===== EXTRACTED INFORMATION

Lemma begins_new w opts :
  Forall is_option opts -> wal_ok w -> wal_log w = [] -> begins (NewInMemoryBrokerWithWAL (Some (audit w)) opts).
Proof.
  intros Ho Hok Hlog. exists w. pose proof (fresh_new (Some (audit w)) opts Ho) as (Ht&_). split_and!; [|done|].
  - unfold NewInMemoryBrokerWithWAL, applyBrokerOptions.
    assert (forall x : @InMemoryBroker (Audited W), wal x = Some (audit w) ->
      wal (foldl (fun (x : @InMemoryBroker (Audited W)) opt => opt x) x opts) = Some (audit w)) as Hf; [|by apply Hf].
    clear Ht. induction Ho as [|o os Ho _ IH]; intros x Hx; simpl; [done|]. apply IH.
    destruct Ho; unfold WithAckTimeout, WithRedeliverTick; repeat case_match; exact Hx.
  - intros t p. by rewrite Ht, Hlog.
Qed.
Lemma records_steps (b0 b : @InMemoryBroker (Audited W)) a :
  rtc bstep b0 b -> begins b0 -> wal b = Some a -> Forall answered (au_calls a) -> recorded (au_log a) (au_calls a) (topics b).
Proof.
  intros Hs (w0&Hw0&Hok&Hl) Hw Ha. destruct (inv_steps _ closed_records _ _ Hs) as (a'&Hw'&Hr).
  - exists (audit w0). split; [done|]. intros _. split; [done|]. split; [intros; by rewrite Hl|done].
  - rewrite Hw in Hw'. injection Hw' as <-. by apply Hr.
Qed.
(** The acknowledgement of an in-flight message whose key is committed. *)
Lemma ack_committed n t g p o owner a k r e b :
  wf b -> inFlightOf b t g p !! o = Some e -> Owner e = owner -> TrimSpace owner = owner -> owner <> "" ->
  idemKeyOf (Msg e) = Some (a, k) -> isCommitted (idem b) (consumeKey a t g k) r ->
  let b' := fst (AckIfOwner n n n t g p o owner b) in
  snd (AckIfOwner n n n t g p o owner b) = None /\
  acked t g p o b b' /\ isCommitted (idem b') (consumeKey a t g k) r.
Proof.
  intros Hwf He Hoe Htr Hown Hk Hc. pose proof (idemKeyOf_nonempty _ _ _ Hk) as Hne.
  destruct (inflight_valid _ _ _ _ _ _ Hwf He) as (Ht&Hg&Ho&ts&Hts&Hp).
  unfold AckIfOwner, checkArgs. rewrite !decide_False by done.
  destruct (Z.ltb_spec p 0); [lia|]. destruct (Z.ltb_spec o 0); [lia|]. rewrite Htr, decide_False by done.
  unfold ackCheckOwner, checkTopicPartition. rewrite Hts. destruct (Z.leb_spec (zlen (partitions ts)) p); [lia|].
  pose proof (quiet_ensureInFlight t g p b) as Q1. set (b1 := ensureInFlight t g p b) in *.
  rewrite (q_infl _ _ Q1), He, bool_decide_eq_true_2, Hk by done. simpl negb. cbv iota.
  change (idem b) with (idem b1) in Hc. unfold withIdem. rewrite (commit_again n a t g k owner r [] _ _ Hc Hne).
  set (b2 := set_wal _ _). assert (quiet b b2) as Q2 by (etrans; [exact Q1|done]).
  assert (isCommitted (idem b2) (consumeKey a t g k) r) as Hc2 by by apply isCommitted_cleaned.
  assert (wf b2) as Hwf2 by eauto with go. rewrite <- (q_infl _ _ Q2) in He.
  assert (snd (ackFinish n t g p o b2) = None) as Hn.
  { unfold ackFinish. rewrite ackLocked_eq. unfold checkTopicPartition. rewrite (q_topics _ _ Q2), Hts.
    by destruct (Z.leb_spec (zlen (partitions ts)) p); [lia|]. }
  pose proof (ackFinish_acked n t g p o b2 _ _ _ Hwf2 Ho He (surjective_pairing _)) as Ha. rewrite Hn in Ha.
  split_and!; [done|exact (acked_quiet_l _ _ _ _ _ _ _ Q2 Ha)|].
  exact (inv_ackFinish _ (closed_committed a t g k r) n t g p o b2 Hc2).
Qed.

==========

▶ **WHAT IS EXPECTED**
Retype the whole listing without changing anything.

▶ **EXERCISE RESULT**
Lemma begins_new w opts :
  Forall is_option opts -> wal_ok w -> wal_log w = [] -> begins (NewInMemoryBrokerWithWAL (Some (audit w)) opts).
Proof.
  intros Ho Hok Hlog. exists w. pose proof (fresh_new (Some (audit w)) opts Ho) as (Ht&_). split_and!; [|done|].
  - unfold NewInMemoryBrokerWithWAL, applyBrokerOptions.
    assert (forall x : @InMemoryBroker (Audited W), wal x = Some (audit w) ->
      wal (foldl (fun (x : @InMemoryBroker (Audited W)) opt => opt x) x opts) = Some (audit w)) as Hf; [|by apply Hf].
    clear Ht. induction Ho as [|o os Ho _ IH]; intros x Hx; simpl; [done|]. apply IH.
    destruct Ho; unfold WithAckTimeout, WithRedeliverTick; repeat case_match; exact Hx.
  - intros t p. by rewrite Ht, Hlog.
Qed.
Lemma records_steps (b0 b : @InMemoryBroker (Audited W)) a :
  rtc bstep b0 b -> begins b0 -> wal b = Some a -> Forall answered (au_calls a) -> recorded (au_log a) (au_calls a) (topics b).
Proof.
  intros Hs (w0&Hw0&Hok&Hl) Hw Ha. destruct (inv_steps _ closed_records _ _ Hs) as (a'&Hw'&Hr).
  - exists (audit w0). split; [done|]. intros _. split; [done|]. split; [intros; by rewrite Hl|done].
  - rewrite Hw in Hw'. injection Hw' as <-. by apply Hr.
Qed.
(** The acknowledgement of an in-flight message whose key is committed. *)
Lemma ack_committed n t g p o owner a k r e b :
  wf b -> inFlightOf b t g p !! o = Some e -> Owner e = owner -> TrimSpace owner = owner -> owner <> "" ->
  idemKeyOf (Msg e) = Some (a, k) -> isCommitted (idem b) (consumeKey a t g k) r ->
  let b' := fst (AckIfOwner n n n t g p o owner b) in
  snd (AckIfOwner n n n t g p o owner b) = None /\
  acked t g p o b b' /\ isCommitted (idem b') (consumeKey a t g k) r.
Proof.
  intros Hwf He Hoe Htr Hown Hk Hc. pose proof (idemKeyOf_nonempty _ _ _ Hk) as Hne.
  destruct (inflight_valid _ _ _ _ _ _ Hwf He) as (Ht&Hg&Ho&ts&Hts&Hp).
  unfold AckIfOwner, checkArgs. rewrite !decide_False by done.
  destruct (Z.ltb_spec p 0); [lia|]. destruct (Z.ltb_spec o 0); [lia|]. rewrite Htr, decide_False by done.
  unfold ackCheckOwner, checkTopicPartition. rewrite Hts. destruct (Z.leb_spec (zlen (partitions ts)) p); [lia|].
  pose proof (quiet_ensureInFlight t g p b) as Q1. set (b1 := ensureInFlight t g p b) in *.
  rewrite (q_infl _ _ Q1), He, bool_decide_eq_true_2, Hk by done. simpl negb. cbv iota.
  change (idem b) with (idem b1) in Hc. unfold withIdem. rewrite (commit_again n a t g k owner r [] _ _ Hc Hne).
  set (b2 := set_wal _ _). assert (quiet b b2) as Q2 by (etrans; [exact Q1|done]).
  assert (isCommitted (idem b2) (consumeKey a t g k) r) as Hc2 by by apply isCommitted_cleaned.
  assert (wf b2) as Hwf2 by eauto with go. rewrite <- (q_infl _ _ Q2) in He.
  assert (snd (ackFinish n t g p o b2) = None) as Hn.
  { unfold ackFinish. rewrite ackLocked_eq. unfold checkTopicPartition. rewrite (q_topics _ _ Q2), Hts.
    by destruct (Z.leb_spec (zlen (partitions ts)) p); [lia|]. }
  pose proof (ackFinish_acked n t g p o b2 _ _ _ Hwf2 Ho He (surjective_pairing _)) as Ha. rewrite Hn in Ha.
  split_and!; [done|exact (acked_quiet_l _ _ _ _ _ _ _ Q2 Ha)|].
  exact (inv_ackFinish _ (closed_committed a t g k r) n t g p o b2 Hc2).
Qed.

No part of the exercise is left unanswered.